WhatsApp plans to revise its rules on May 15, 2021. In it, the powers for data processing will be renewed and expanded. What WhatsApp presents as a small formality is quite questionable in view of the GDPR.

If WhatsApp were to collect the data of its users (personal data within the meaning of the GDPR) to the parent company Facebook, which may be facilitated by the new regulations (at least according to the Hamburg Commissioner for Data Protection, Prof. Dr. Johannes Caspar), there should be a legal basis for this.

Consent

The Group could focus on the Consent of the users (Art. 6 I lit. a GDPR), which he is currently trying to obtain.

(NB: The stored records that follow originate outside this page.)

Record Writer : Type := mkWriter {
  ConcurrentUploads : Z;
  Resume : bool;
  ChunkSize : Z;
  UseFileBuffer : bool;
  contentType : string;
  name : string;
  csize : Z;
  ready : option bool;  (* chan chunk: nil, or Some closed *)
  start : bool;  (* sync.Once *)
  once : bool;  (* sync.Once *)
  done : bool;  (* sync.Once *)
  file : option nat;  (* beLargeFileInterface: nil, or a handle *)
  seen : gmap Z string;
  everStarted : bool;
  o_f : option nat;  (* w.o.f: nil, or a file handle *)
  cidx : Z;
  w : option writeBuffer  (* writeBuffer: nil, or a buffer *)
}.

Definition set_ConcurrentUploads (v : Z) (x : Writer) : Writer :=
  mkWriter v (Resume x) (ChunkSize x) (UseFileBuffer x) (contentType x)
    (name x) (csize x) (ready x) (start x) (once x) (done x) (file x)
    (seen x) (everStarted x) (o_f x) (cidx x) (w x).

Definition set_Resume (v : bool) (x : Writer) : Writer :=
  mkWriter (ConcurrentUploads x) v (ChunkSize x) (UseFileBuffer x)
    (contentType x) (name x) (csize x) (ready x) (start x) (once x) (done x)
    (file x) (seen x) (everStarted x) (o_f x) (cidx x) (w x).

Definition set_ChunkSize (v : Z) (x : Writer) : Writer :=
  mkWriter (ConcurrentUploads x) (Resume x) v (UseFileBuffer x)
    (contentType x) (name x) (csize x) (ready x) (start x) (once x) (done x)
    (file x) (seen x) (everStarted x) (o_f x) (cidx x) (w x).

Definition set_UseFileBuffer (v : bool) (x : Writer) : Writer :=
  mkWriter (ConcurrentUploads x) (Resume x) (ChunkSize x) v
    (contentType x) (name x) (csize x) (ready x) (start x) (once x) (done x)
    (file x) (seen x) (everStarted x) (o_f x) (cidx x) (w x).

Definition set_csize (v : Z) (x : Writer) : Writer :=
  mkWriter (ConcurrentUploads x) (Resume x) (ChunkSize x) (UseFileBuffer x)
    (contentType x) (name x) v (ready x) (start x) (once x) (done x)
    (file x) (seen x) (everStarted x) (o_f x) (cidx x) (w x).

Definition set_ready (v : option bool) (x : Writer) : Writer :=
  mkWriter (ConcurrentUploads x) (Resume x) (ChunkSize x) (UseFileBuffer x)
    (contentType x) (name x) (csize x) v (start x) (once x) (done x)
    (file x) (seen x) (everStarted x) (o_f x) (cidx x) (w x).

Definition set_start (v : bool) (x : Writer) : Writer :=
  mkWriter (ConcurrentUploads x) (Resume x) (ChunkSize x) (UseFileBuffer x)
    (contentType x) (name x) (csize x) (ready x) v (once x) (done x)
    (file x) (seen x) (everStarted x) (o_f x) (cidx x) (w x).

Definition set_once (v : bool) (x : Writer) : Writer :=
  mkWriter (ConcurrentUploads x) (Resume x) (ChunkSize x) (UseFileBuffer x)
    (contentType x) (name x) (csize x) (ready x) (start x) v (done x)
    (file x) (seen x) (everStarted x) (o_f x) (cidx x) (w x).

Definition set_done (v : bool) (x : Writer) : Writer :=
  mkWriter (ConcurrentUploads x) (Resume x) (ChunkSize x) (UseFileBuffer x)
    (contentType x) (name x) (csize x) (ready x) (start x) (once x) v
    (file x) (seen x) (everStarted x) (o_f x) (cidx x) (w x).
(** On objects the comprehension keeps, in order, the topics that count. *)
Lemma collect_topics_objects (items : list value) :
  Forall is_object items -> collect_topics items = Ret (usable_topics items).
Proof.
  induction 1 as [|item items [kvs ->] F IH]; [reflexivity |].
  cbn [collect_topics usable_topics usable_topic py_get py_get_default rbind].
  destruct (dict_lookup "topic" kvs) as [t|]; cbn [truthy].
  - destruct (truthy t); [| exact IH]. cbn [rbind]. now rewrite IH.
  - exact IH.
Qed.

Lemma normalize_topics_objects (items : list value) :
  Forall is_object items -> normalize_topics (VList items) = Ret (usable_topics items).
Proof.
  intros F. unfold normalize_topics. destruct items as [|item items]; [reflexivity |].
  cbn [truthy py_iter rbind]. now apply collect_topics_objects.
Qed.

Lemma normalize_topics_absent (topics_raw : value) :
  truthy topics_raw = false -> normalize_topics topics_raw = Ret [].
Proof. intros T. unfold normalize_topics. now rewrite T. Qed.

Lemma usable_topics_truthy (items : list value) :
  Forall (fun t => truthy t = true) (usable_topics items).
Proof.
  induction items as [|item items IH]; [constructor |].
  cbn [usable_topics]. destruct (usable_topic item) as [t|] eqn:U; [| exact IH].
  constructor; [| exact IH].
  destruct item as [| | | | | |kvs]; try discriminate U. cbn [usable_topic] in U.
  destruct (dict_lookup "topic" kvs) as [t'|]; [| discriminate U].
  destruct (truthy t') eqn:T; [| discriminate U]. now injection U as <-.
Qed.

Lemma usable_topics_strings (items : list value) :
  Forall string_topic items ->
  Forall (fun t => exists s, t = VStr s /\ s <> "") (usable_topics items).
Proof.
  induction 1 as [|item items S F IH]; [constructor |].
  pose proof (usable_topics_truthy (item :: items)) as T.
  cbn [usable_topics] in *. destruct (usable_topic item) as [t|] eqn:U; [| exact IH].
  constructor; [| exact IH].
  destruct (S t U) as [s ->]. exists s. split; [reflexivity |].
  apply Forall_inv in T. cbn [truthy] in T. intros ->. discriminate T.
Qed.

End Topics.

(** * The claims *)

(** ** Start-up *)

(** With both credentials set the module goes on to serve. *)
Lemma module_init_configured (getenv : string -> option string) (g y : string) :
  getenv "GOOGLE_API_KEY" = Some g -> g <> "" ->
  getenv "YOUTUBE_API_KEY" = Some y -> y <> "" ->
  module_init getenv = Configured g y.
Proof.
  intros G Ng Y Ny. unfold module_init. rewrite G, Y. cbn [unset].
  apply String.eqb_neq in Ng, Ny. now rewrite Ng, Ny.
Qed.

(** C8.  When either credential is absent from the environment, the module
    exits with code 1 instead of reaching [app.run]; what it prints starts
    with a line naming a variable that is not set and has a line telling
    where to get one. *)
Theorem startup_exits_without_credentials (getenv : string -> option string) :
  getenv "GOOGLE_API_KEY" = None \/ getenv "YOUTUBE_API_KEY" = None ->
  exists name printed,
    module_init getenv = Exit 1 printed
    /\ serves (module_init getenv) = false
    /\ (name = "GOOGLE_API_KEY" \/ name = "YOUTUBE_API_KEY")
    /\ unset (getenv name) = true
    /\ nth 0 printed "" = "CRITICAL: " ++ name ++ " environment variable not set."
    /\ exists line, In line printed /\ prefix "You can get one from " line = true.
Proof.
  intros H. unfold module_init.
  destruct (unset (getenv "GOOGLE_API_KEY")) eqn:G.
  - exists "GOOGLE_API_KEY". eexists. split; [reflexivity |]. split; [reflexivity |].
    split; [now left |]. split; [exact G |]. split; [reflexivity |].
    eexists. split; [right; right; left; reflexivity | reflexivity].
  - assert (unset (getenv "YOUTUBE_API_KEY") = true) as Y.
    { destruct H as [H | H]; rewrite H in *; [discriminate G | reflexivity]. }
    rewrite Y. exists "YOUTUBE_API_KEY". eexists. split; [reflexivity |].
    split; [reflexivity |].
    split; [now right |]. split; [exact Y |]. split; [reflexivity |].
    eexists. split; [right; right; left; reflexivity | reflexivity].
Qed.

Lemma startup_exits_without_credentials_witness :
  env_of [ ("GOOGLE_API_KEY", "k") ] "YOUTUBE_API_KEY" = None
  /\ exists name printed,
       module_init (env_of [ ("GOOGLE_API_KEY", "k") ]) = Exit 1 printed
       /\ serves (module_init (env_of [ ("GOOGLE_API_KEY", "k") ])) = false
       /\ (name = "GOOGLE_API_KEY" \/ name = "YOUTUBE_API_KEY")
       /\ unset (env_of [ ("GOOGLE_API_KEY", "k") ] name) = true
       /\ nth 0 printed "" = "CRITICAL: " ++ name ++ " environment variable not set."
       /\ exists line, In line printed /\ prefix "You can get one from " line = true.
Proof.
  split; [reflexivity |].
  apply (startup_exits_without_credentials (env_of [ ("GOOGLE_API_KEY", "k") ])).
  right. reflexivity.
Defined.

(** ** The completion helper *)

(** C4 (the code at the failing input).  When the completion service
    answers 200 with a first part that has no [text] member,
    [call_gemini_api] does not hand back the failure signal: the [KeyError]
    of [parts[0]["text"]] matches neither [except] clause and leaves the
    function, whatever the prompt and the schema. *)
Theorem call_gemini_api_leaks_key_error (prompt : string) (schema : value)
    (log : list outbound) :
  call_gemini_api (W := textless_world) prompt schema log
  = (Raise KeyError, (log ++ [ gemini_call (W := textless_world) prompt schema ])%list).
Proof.
  rewrite call_gemini_api_run.
  rewrite (completion_missing_text (W := textless_world) prompt schema 200 textless_part);
    [reflexivity | reflexivity | lia | reflexivity].
Qed.

(** C3 (the code at the failing input).  With the field present and
    non-empty, and the completion service answering without a [text]
    member, every handler ends in Flask's 500 page, not in a 200. *)
Theorem missing_text_surfaces_as_500 (h : handler) :
  fst (post (W := textless_world) h (request_for h "Graphs")) = InternalServerError
  /\ status_of (fst (post (W := textless_world) h (request_for h "Graphs"))) = 500%Z.
Proof. destruct h; vm_compute; split; reflexivity. Qed.

(** ** Graceful degradation *)

Lemma degraded_values_are_sentinels (h : handler) (kvs : list (string * value))
    (k : string) (v : value) :
  h <> ExtractTitle -> degraded_body h = VDict kvs -> In (k, v) kvs ->
  documented_sentinel v.
Proof.
  intros N E I. destruct h; try congruence; injection E as <-;
    repeat (destruct I as [I | I]; [injection I as <- <- |]); try contradiction;
    solve [ now left | right; eexists; split; [reflexivity | discriminate] ].
Qed.

(** C7 (as amended).  For every handler, a request with its field present
    and truthy, answered upstream by the failure signal of the completion
    call (and, for [suggest_video], by a search that found nothing), gets
    HTTP 200 with a JSON body: [{"title": null}] for [extract_title], and for
    the other handlers the documented sentinels (an empty array, the
    placeholder string, the failed-video title with the ["#"] URL). *)
Theorem handlers_degrade_on_failure_signal {W : World} (h : handler)
    (data field : value) :
  py_get_default data (required_field h) (VStr "") = Ret field ->
  truthy field = true ->
  completion_of (completion_prompt h field) (completion_schema h) = Ret VNone ->
  (h = SuggestVideo -> search_of (search_query field) = Ret VNone) ->
  fst (post h data) = JsonReply 200 (degraded_body h)
  /\ (h <> ExtractTitle ->
      forall kvs k v, degraded_body h = VDict kvs -> In (k, v) kvs ->
                      documented_sentinel v).
Proof.
  intros G T C S. split; [| intros N kvs k v; now apply degraded_values_are_sentinels].
  destruct h; cbn [required_field completion_prompt completion_schema] in *.
  - rewrite (post_extract_title _ _ G T), C. reflexivity.
  - rewrite (post_extract_topics _ _ G T), C. reflexivity.
  - rewrite (post_suggest_video_fallback _ _ VNone G T (S eq_refl) eq_refl), C.
    reflexivity.
  - rewrite (post_generate_notes _ _ G T), C. reflexivity.
  - rewrite (post_generate_flashcards _ _ G T), C. reflexivity.
  - rewrite (post_generate_questions _ _ G T), C. reflexivity.
Qed.

Lemma handlers_degrade_on_failure_signal_witness :
  fst (post (W := down_world) SuggestVideo (request_for SuggestVideo "Graphs"))
  = JsonReply 200 failed_video.
Proof.
  apply (proj1 (handlers_degrade_on_failure_signal (W := down_world) SuggestVideo
                  (request_for SuggestVideo "Graphs") (VStr "Graphs")
                  eq_refl eq_refl eq_refl (fun _ => eq_refl))).
Defined.

(** C7 as stated fails for [extract_title]: with both services unreachable
    its failure value is [null], none of the listed sentinels. *)
Lemma title_failure_value_is_null :
  fst (post (W := down_world) ExtractTitle (request_for ExtractTitle "Linear Algebra"))
  = JsonReply 200 (VDict [ ("title", VNone) ])
  /\ ~ documented_sentinel VNone.
Proof.
  split; [reflexivity |].
  intros [H | (s & H & _)]; discriminate H.
Qed.

(** ** Array-shaped results *)

(** C1 (as amended).  For the three handlers with an array-shaped result
    and a request they accept: when the completion result is absent (or
    otherwise falsy) the answer is 200 with an empty array; [extract_topics]
    keeps, in order, the [topic] of each entry that has a truthy one;
    [generate_flashcards] and [generate_questions] pass a non-empty result
    on as it is, entry by entry unchecked. *)
Theorem array_results_normalized {W : World} (h : handler) (data field raw : value) :
  In h [ ExtractTopics; GenerateFlashcards; GenerateQuestions ] ->
  py_get_default data (required_field h) (VStr "") = Ret field ->
  truthy field = true ->
  completion_of (completion_prompt h field) (completion_schema h) = Ret raw ->
  (truthy raw = false -> fst (post h data) = JsonReply 200 (degraded_body h))
  /\ (h = ExtractTopics -> forall items, raw = VList items -> Forall is_object items ->
        fst (post h data) = JsonReply 200 (VDict [ ("topics", VList (usable_topics items)) ]))
  /\ (h = GenerateFlashcards -> truthy raw = true ->
        fst (post h data) = JsonReply 200 (VDict [ ("flashcards", raw) ]))
  /\ (h = GenerateQuestions -> truthy raw = true ->
        fst (post h data) = JsonReply 200 (VDict [ ("questions", raw) ])).
Proof.
  intros I G T C.
  destruct I as [<- | [<- | [<- | []]]];
    cbn [required_field completion_prompt completion_schema] in *.
  - rewrite (post_extract_topics _ _ G T), C. cbn [fst]. repeat split; try discriminate.
    + intros F. now rewrite (normalize_topics_absent _ F).
    + intros _ items -> O. now rewrite (normalize_topics_objects _ O).
  - rewrite (post_generate_flashcards _ _ G T), C. cbn [fst]. repeat split; try discriminate.
    + intros F. now rewrite F.
    + intros _ F. now rewrite F.
  - rewrite (post_generate_questions _ _ G T), C. cbn [fst]. repeat split; try discriminate.
    + intros F. now rewrite F.
    + intros _ F. now rewrite F.
Qed.

Lemma array_results_normalized_witness :
  fst (post (W := example_world (completes graphs_trees_text) NoResponse)
         ExtractTopics (request_for ExtractTopics "Data structures"))
  = JsonReply 200 (VDict [ ("topics", VList [ VStr "Graphs"; VStr "Trees" ]) ]).
Proof.
  refine (proj1 (proj2 (array_results_normalized
            (W := example_world (completes graphs_trees_text) NoResponse)
            ExtractTopics (request_for ExtractTopics "Data structures")
            (VStr "Data structures")
            (VList [ VDict [ ("topic", VStr "Graphs") ]; VDict [];
                     VDict [ ("topic", VStr "Trees") ] ])
            _ eq_refl eq_refl _)) eq_refl _ eq_refl _).
  - left. reflexivity.
  - vm_compute. reflexivity.
  - repeat constructor; eexists; reflexivity.
Defined.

According to Caspar, however, there is a lack of transparency in this regard. The user's consent is not given in an informed manner. The voluntary nature of the consent is also very limited, since the scope of use is to be restricted step by step if consent is refused, even though consent is not required for the usage options offered to date.

Legitimate interest

However, the Group may have a legitimate interest within the meaning of Art. 6 I lit. f DSGVO.

Caspar emphasizes at this point that this is not the case. Rather, the interests of the users are more important.

Follow

Caspar initiated an urgent procedure in accordance with Art. 66 I GDPR. This lasted for three months. As part of this, he issued an order against the Group prohibiting personal data of WhatsApp insofar as this is done for our own purposes. Immediate enforcement was ordered. The reaction to this (also on the part of the actually responsible Irish authority) remains to be seen.

For further information, the press release of the Hamburg Commissioner for Data Protection and Freedom of Information of 11.05.2021 is recommended.